GOAL OF THE EXERCISE
In the records below, find the line with "r.1 !! ch_EpochID ch)." and the line with "ch, g = Ok ch". Print both exactly, along with every line between them, and no other line.
*** Opening ENTRIES SUPPLIED ***
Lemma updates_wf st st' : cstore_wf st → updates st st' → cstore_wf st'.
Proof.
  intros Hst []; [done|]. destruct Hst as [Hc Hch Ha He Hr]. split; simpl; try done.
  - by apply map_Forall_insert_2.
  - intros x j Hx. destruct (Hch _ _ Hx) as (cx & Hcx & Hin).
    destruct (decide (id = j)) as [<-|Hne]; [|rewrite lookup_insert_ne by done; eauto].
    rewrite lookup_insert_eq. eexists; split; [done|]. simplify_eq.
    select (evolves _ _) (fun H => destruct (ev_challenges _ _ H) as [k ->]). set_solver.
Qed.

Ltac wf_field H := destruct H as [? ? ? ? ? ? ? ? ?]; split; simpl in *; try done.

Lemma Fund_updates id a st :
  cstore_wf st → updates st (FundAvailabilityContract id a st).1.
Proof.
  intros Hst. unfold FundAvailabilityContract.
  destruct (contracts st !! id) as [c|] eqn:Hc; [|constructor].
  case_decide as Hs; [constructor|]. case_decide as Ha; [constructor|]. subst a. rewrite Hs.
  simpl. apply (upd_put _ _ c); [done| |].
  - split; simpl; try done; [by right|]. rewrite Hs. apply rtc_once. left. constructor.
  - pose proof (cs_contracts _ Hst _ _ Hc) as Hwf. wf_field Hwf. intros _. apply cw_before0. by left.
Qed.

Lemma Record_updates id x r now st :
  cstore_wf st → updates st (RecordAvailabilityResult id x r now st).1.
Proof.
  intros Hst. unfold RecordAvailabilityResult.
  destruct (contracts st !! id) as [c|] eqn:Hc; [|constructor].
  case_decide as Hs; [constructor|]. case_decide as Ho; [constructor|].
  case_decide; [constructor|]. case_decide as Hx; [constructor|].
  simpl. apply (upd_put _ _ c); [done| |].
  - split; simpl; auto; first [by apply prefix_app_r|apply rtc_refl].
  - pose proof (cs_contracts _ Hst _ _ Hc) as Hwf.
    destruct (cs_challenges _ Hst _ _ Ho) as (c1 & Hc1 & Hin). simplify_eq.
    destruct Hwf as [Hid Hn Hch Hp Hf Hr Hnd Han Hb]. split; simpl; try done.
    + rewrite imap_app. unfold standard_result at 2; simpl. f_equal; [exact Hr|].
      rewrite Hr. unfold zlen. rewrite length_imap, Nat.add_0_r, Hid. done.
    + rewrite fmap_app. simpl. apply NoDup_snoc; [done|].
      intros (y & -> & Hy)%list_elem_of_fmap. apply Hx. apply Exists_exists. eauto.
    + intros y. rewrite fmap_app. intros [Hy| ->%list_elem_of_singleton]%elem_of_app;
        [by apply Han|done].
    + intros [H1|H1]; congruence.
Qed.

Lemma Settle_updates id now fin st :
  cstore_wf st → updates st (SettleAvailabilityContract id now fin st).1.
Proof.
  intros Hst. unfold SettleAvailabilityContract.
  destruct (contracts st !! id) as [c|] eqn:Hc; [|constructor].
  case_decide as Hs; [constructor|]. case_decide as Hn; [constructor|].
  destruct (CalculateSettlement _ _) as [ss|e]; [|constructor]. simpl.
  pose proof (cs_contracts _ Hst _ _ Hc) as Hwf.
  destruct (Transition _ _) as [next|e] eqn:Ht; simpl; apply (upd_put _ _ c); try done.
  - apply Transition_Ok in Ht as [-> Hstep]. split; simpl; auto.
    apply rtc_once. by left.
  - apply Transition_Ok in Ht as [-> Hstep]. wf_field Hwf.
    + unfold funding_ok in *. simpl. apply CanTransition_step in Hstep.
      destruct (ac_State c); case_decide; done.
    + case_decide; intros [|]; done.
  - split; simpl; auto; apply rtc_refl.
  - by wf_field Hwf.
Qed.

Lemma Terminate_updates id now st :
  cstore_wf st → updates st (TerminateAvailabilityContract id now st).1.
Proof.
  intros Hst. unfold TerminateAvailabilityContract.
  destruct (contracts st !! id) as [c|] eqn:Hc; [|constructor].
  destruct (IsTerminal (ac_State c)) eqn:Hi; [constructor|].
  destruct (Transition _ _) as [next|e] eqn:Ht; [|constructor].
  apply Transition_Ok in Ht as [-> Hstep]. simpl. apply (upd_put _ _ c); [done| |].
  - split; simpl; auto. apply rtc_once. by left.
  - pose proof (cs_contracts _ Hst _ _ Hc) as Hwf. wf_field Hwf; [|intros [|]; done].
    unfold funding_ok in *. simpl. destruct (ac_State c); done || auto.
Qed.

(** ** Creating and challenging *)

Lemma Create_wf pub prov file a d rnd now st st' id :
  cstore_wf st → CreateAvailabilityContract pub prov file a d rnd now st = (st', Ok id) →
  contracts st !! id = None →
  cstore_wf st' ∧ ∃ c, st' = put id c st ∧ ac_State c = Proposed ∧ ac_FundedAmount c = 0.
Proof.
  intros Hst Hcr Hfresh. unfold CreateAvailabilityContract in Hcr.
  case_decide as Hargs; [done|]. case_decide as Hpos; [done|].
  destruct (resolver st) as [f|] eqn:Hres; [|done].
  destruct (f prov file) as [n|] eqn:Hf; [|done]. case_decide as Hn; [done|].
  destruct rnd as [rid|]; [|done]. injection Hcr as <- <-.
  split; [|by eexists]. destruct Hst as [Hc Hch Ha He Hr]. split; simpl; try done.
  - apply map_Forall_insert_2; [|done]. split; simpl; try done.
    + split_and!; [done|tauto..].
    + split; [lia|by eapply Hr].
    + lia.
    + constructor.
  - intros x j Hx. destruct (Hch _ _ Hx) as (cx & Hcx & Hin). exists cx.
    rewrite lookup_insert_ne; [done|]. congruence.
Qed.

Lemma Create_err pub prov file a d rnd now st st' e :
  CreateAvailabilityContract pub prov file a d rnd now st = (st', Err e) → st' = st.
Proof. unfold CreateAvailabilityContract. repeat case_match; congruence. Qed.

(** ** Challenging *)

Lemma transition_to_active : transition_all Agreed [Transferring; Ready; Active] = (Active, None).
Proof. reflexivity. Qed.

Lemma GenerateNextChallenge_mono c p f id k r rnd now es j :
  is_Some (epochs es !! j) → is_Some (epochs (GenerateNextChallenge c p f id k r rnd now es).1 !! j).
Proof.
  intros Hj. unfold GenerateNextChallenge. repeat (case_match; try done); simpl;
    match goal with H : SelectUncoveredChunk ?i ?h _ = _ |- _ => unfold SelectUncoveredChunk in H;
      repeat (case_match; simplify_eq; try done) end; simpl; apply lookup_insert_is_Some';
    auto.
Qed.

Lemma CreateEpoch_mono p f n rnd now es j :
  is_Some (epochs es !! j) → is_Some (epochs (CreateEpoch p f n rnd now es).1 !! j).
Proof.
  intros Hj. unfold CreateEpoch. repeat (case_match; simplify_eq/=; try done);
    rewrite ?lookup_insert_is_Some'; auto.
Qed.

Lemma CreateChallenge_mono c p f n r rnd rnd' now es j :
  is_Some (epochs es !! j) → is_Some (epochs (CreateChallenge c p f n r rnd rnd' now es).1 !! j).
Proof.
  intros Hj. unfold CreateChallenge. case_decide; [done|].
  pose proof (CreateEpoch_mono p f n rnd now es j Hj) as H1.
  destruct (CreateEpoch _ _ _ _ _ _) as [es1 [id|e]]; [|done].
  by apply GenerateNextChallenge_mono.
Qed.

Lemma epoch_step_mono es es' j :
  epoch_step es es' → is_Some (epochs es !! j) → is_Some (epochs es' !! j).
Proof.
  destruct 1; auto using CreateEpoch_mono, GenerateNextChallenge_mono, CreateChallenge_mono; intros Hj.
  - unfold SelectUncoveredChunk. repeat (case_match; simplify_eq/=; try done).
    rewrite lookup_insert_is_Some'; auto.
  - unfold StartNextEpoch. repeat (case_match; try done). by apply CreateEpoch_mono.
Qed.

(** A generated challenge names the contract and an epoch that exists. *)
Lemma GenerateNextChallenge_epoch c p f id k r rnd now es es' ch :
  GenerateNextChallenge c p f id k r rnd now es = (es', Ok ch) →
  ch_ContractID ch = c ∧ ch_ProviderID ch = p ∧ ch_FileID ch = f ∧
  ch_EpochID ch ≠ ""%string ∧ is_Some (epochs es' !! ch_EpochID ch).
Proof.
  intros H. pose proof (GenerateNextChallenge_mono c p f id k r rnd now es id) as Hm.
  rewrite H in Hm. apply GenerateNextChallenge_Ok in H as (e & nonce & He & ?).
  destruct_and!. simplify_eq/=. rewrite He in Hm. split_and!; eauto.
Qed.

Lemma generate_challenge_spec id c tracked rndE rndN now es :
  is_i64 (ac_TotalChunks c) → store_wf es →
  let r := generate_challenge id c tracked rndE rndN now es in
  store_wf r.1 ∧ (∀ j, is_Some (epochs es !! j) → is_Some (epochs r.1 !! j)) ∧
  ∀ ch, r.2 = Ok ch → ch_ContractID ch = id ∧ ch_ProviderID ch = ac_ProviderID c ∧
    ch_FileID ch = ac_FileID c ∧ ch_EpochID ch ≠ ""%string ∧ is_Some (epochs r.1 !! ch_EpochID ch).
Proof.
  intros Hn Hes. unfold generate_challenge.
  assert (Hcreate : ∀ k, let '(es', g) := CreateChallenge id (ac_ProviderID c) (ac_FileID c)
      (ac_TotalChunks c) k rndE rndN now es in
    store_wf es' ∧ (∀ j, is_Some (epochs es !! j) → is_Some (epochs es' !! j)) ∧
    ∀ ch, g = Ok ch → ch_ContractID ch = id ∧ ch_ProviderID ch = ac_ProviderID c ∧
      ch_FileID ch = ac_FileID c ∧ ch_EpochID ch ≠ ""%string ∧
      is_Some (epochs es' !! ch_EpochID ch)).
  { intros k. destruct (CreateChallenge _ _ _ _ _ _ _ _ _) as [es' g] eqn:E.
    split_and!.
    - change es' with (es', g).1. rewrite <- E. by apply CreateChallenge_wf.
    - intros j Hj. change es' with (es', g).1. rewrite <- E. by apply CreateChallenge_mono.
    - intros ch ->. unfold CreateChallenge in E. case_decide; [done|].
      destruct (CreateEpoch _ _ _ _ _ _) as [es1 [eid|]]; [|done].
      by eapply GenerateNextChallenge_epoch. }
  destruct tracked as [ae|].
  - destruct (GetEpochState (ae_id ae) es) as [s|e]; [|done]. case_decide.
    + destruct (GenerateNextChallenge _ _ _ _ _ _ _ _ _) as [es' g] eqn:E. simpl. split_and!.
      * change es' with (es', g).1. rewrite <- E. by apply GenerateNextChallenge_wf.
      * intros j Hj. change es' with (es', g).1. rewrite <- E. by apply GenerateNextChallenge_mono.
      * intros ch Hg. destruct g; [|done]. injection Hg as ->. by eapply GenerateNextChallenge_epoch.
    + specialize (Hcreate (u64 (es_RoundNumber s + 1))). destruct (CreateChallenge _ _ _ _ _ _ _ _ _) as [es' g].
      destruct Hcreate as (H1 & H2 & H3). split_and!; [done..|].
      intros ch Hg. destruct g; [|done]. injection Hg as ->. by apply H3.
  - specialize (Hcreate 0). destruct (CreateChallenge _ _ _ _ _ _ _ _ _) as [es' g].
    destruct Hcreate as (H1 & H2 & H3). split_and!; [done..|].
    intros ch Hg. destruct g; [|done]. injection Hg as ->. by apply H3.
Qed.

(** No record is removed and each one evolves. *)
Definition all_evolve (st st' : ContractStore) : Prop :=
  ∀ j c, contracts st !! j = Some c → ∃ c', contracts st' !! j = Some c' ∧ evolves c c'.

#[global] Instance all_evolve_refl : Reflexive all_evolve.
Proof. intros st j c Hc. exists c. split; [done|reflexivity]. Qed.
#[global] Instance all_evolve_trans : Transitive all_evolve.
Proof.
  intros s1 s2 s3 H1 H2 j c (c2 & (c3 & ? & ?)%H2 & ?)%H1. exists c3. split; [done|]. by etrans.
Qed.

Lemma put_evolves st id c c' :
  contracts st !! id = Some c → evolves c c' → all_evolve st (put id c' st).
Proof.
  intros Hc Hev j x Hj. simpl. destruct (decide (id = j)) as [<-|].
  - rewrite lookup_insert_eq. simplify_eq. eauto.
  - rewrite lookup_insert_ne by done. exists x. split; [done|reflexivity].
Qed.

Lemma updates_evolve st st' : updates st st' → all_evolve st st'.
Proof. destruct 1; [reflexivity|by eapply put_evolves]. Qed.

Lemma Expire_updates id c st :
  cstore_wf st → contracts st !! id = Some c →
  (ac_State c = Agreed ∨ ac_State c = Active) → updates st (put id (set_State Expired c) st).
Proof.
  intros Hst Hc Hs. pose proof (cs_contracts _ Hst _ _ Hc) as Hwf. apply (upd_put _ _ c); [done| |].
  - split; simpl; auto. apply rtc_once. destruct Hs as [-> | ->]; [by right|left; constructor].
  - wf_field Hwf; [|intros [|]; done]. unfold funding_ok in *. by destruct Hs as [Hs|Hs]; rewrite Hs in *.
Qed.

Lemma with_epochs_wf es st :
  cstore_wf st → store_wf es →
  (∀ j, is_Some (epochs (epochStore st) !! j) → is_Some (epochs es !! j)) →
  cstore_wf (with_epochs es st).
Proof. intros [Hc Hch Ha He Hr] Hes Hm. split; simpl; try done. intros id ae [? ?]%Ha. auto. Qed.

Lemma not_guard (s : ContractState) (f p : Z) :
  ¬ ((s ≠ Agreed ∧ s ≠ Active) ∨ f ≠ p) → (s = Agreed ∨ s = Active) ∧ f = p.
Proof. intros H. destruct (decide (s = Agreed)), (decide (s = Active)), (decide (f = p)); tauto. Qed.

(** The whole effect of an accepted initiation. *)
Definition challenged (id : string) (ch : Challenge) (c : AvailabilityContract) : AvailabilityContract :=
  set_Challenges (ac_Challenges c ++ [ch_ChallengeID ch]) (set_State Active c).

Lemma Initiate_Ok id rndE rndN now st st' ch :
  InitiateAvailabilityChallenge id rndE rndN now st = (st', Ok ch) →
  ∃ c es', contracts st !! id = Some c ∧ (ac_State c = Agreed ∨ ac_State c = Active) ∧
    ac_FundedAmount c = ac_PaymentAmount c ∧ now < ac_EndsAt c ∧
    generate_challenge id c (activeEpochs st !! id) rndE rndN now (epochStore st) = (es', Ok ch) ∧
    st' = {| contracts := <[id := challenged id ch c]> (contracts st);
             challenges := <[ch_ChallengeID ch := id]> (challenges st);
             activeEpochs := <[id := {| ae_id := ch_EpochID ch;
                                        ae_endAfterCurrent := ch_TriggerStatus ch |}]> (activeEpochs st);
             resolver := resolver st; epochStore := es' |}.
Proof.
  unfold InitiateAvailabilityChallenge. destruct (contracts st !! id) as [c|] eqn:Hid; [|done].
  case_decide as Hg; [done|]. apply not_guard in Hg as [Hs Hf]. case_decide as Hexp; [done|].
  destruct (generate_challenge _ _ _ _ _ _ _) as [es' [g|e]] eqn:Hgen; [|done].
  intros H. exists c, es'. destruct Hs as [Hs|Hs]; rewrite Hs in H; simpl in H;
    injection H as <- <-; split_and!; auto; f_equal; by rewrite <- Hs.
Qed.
*** Closing ENTRIES SUPPLIED ***
REPLY TO THE TASK
    ch_FileID ch = ac_FileID c ∧ ch_EpochID ch ≠ ""%string ∧ is_Some (epochs r.1 !! ch_EpochID ch).
Proof.
  intros Hn Hes. unfold generate_challenge.
  assert (Hcreate : ∀ k, let '(es', g) := CreateChallenge id (ac_ProviderID c) (ac_FileID c)
      (ac_TotalChunks c) k rndE rndN now es in
    store_wf es' ∧ (∀ j, is_Some (epochs es !! j) → is_Some (epochs es' !! j)) ∧
    ∀ ch, g = Ok ch → ch_ContractID ch = id ∧ ch_ProviderID ch = ac_ProviderID c ∧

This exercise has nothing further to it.